▸ **EXERCISE GOAL**
Please copy, exactly as they appear below, the lines from the one containing "(** The stream to the client stays gone. *)" through the one containing "by destruct (cm_put".

▸ **Stored data entries**
(** Every call has returned and the reader is gone. *)
Definition finished w : Prop :=
  reader w = RdDone ∧ ∀ c x, callers w !! c = Some x → returned x = true.

Lemma calls_work_new cs c x :
  cs !! c = None → calls_work (<[c := x]> cs) = call_work x + calls_work cs.
Proof. intros Hc. unfold calls_work. rewrite map_fold_insert_L; [done|lia|done]. Qed.

Lemma calls_work_set cs c x y :
  cs !! c = Some x → calls_work (<[c := y]> cs) = calls_work cs - call_work x + call_work y.
Proof.
  intros Hc. rewrite <-(insert_delete_id cs c x Hc) at 2. rewrite <-insert_delete_eq.
  rewrite !calls_work_new by apply lookup_delete_eq. lia.
Qed.

Lemma clnt_work_nonneg w : 0 <= clnt_work w.
Proof.
  unfold clnt_work. assert (0 <= calls_work (callers w)) as H.
  { unfold calls_work. apply (map_fold_weak_ind (λ r _, 0 <= r)); [lia|].
    intros i x m r _ Hr. destruct x; cbn; lia. }
  destruct (reader w); cbn; lia.
Qed.

Lemma clnt_work_unreturned w : clnt_work w <= 3 * unreturned w + 2.
Proof.
  unfold clnt_work, unreturned, calls_work. rewrite map_fold_foldr.
  assert (reader_work (reader w) <= 2) by (destruct (reader w); cbn; lia).
  induction (map_to_list (callers w)) as [|[c x] l IH].
  { change (filter _ []) with (@nil (nat * Caller)). change (len []) with 0. cbn [foldr]. lia. }
  rewrite filter_cons. cbn [foldr uncurry snd].
  case_decide as Hx; rewrite ?len_cons; destruct x; cbn [returned call_work] in *; try done; lia.
Qed.

(** Each of those steps leaves less of it. *)
Lemma clnt_reply_work t r rd buf w w' :
  clnt_reply t r (set_reader rd buf w) = Went w' → reader_work rd <= reader_work (reader w) →
  clnt_work w' < clnt_work w.
Proof.
  unfold clnt_reply. destruct (cm_remove _ _) as [cm [c|]]; [|done]. cbn [callers set_reader].
  destruct (callers w !! c) as [[]|] eqn:Hc; try done. intros [= <-]. unfold clnt_work. cbn.
  rewrite (calls_work_set _ _ _ _ Hc). cbn. lia.
Qed.

Lemma clnt_step_work s w w' :
  step ServeRequest s w = Went w' →
  clnt_work w' <= clnt_work w + 3 * begins [s] - clnt_steps [s].
Proof.
  intros Hs. rewrite begins_one. unfold clnt_steps. rewrite filter_cons, filter_nil.
  destruct s; cbn [step is_begin clnt_step] in *;
    (case_decide; [|]; try done; change (len [_]) with 1 || change (len []) with 0).
  - unfold call_begin in Hs. destruct (callers w !! c) eqn:Hc; [done|]. injection Hs as <-.
    unfold clnt_work. cbn [callers reader]. rewrite calls_work_new by done. cbn. lia.
  - unfold call_put in Hs. destruct (callers w !! c) as [[]|] eqn:Hc; try done.
    destruct (cm_put _ _ _); injection Hs as <-; unfold clnt_work; cbn [callers reader set_clnt];
      rewrite (calls_work_set _ _ _ _ Hc); cbn; lia.
  - unfold call_write in Hs. destruct (callers w !! c) as [[]|] eqn:Hc; try done.
    injection Hs as <-; unfold clnt_work; cbn [callers reader].
    rewrite (calls_work_set _ _ _ _ Hc); cbn; lia.
  - unfold clnt_read in Hs. destruct (reader w) as [|[|t ts]|] eqn:Hr; [| | |done].
    + destruct (ReadCall _ _); [done| |done|].
      * case_decide; [|done]. injection Hs as <-. unfold clnt_work. cbn. rewrite Hr. cbn. lia.
      * apply clnt_reply_work in Hs; [lia|by rewrite Hr].
    + injection Hs as <-. unfold clnt_work. cbn. rewrite Hr. cbn. lia.
    + apply clnt_reply_work in Hs; [lia|by rewrite Hr].
  - unfold srv_read in Hs. destruct (srv_reading w); [|done].
    destruct (ReadCall _ _); try done; injection Hs as <-; unfold clnt_work; cbn; lia.
  - unfold srv_run in Hs. destruct (jobs w !! k) as [[t req]|]; [|done].
    destruct (ServeRequest _ _) as [? []]. injection Hs as <-. unfold clnt_work; cbn; lia.
  - injection Hs as <-. unfold clnt_work; cbn; lia.
  - unfold clnt_Close in Hs. destruct (isClosed _); injection Hs as <-; unfold clnt_work; cbn; lia.
  - unfold srv_Close in Hs. destruct (srv_closed _); injection Hs as <-; unfold clnt_work; cbn; lia.
Qed.

Lemma clnt_steps_cons s ss : clnt_steps (s :: ss) = clnt_steps [s] + clnt_steps ss.
Proof.
  unfold clnt_steps. rewrite !filter_cons, filter_nil. case_decide; rewrite ?len_cons; [|done].
  change (len []) with 0. lia.
Qed.

Lemma clnt_steps_work ss w w' :
  steps ServeRequest ss w = Went w' →
  clnt_steps ss <= clnt_work w + 3 * begins ss - clnt_work w'.
Proof.
  revert w. induction ss as [|s ss IH]; intros w; cbn [steps].
  - intros [= <-]. change (clnt_steps []) with 0. change (begins []) with 0. lia.
  - destruct (step ServeRequest s w) as [| |w1] eqn:Hs; [done..|]. intros Hrun.
    rewrite clnt_steps_cons, begins_cons. apply clnt_step_work in Hs. apply IH in Hrun. lia.
Qed.

(** The stream to the client stays gone. *)
Lemma step_s2c_closed s w w' :
  step ServeRequest s w = Went w' → s2c_open w = false → s2c_open w' = false.
Proof.
  destruct s; cbn [step]; intros Hs.
  - unfold call_begin in Hs. destruct (callers w !! c); [done|]. by injection Hs as <-.
  - unfold call_put in Hs. destruct (callers w !! c) as [[]|]; try done.
    by destruct (cm_put _ _ _); injection Hs as <-.
  - unfold call_write in Hs. destruct (callers w !! c) as [[]|]; try done. by injection Hs as <-.
  - assert (∀ t r rd buf, clnt_reply t r (set_reader rd buf w) = Went w' →
      s2c_open w = false → s2c_open w' = false) as Hreply.
    { intros t r rd buf. unfold clnt_reply. destruct (cm_remove _ _) as [cm [c|]]; [|done].
      destruct (callers _ !! c) as [[]|]; try done. by intros [= <-]. }
    unfold clnt_read in Hs. destruct (reader w) as [|[|t ts]|].
    + destruct (ReadCall _ _); [done| |done|by eapply Hreply].
      case_decide; [|done]. by injection Hs as <-.
    + by injection Hs as <-.
    + by eapply Hreply.
    + done.
  - unfold srv_read in Hs. destruct (srv_reading w); [|done].
    by destruct (ReadCall _ _); try done; injection Hs as <-.
  - unfold srv_run in Hs. destruct (jobs w !! k) as [[t req]|]; [|done].
    destruct (ServeRequest _ _) as [? []]. by injection Hs as <-.
  - by injection Hs as <-.
  - unfold clnt_Close in Hs. by destruct (isClosed _); injection Hs as <-.
  - unfold srv_Close in Hs. by destruct (srv_closed _); injection Hs as <-.
Qed.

▸ **OUTPUT FOR THIS TASK**
(** The stream to the client stays gone. *)
Lemma step_s2c_closed s w w' :
  step ServeRequest s w = Went w' → s2c_open w = false → s2c_open w' = false.
Proof.
  destruct s; cbn [step]; intros Hs.
  - unfold call_begin in Hs. destruct (callers w !! c); [done|]. by injection Hs as <-.
  - unfold call_put in Hs. destruct (callers w !! c) as [[]|]; try done.
    by destruct (cm_put _ _ _); injection Hs as <-.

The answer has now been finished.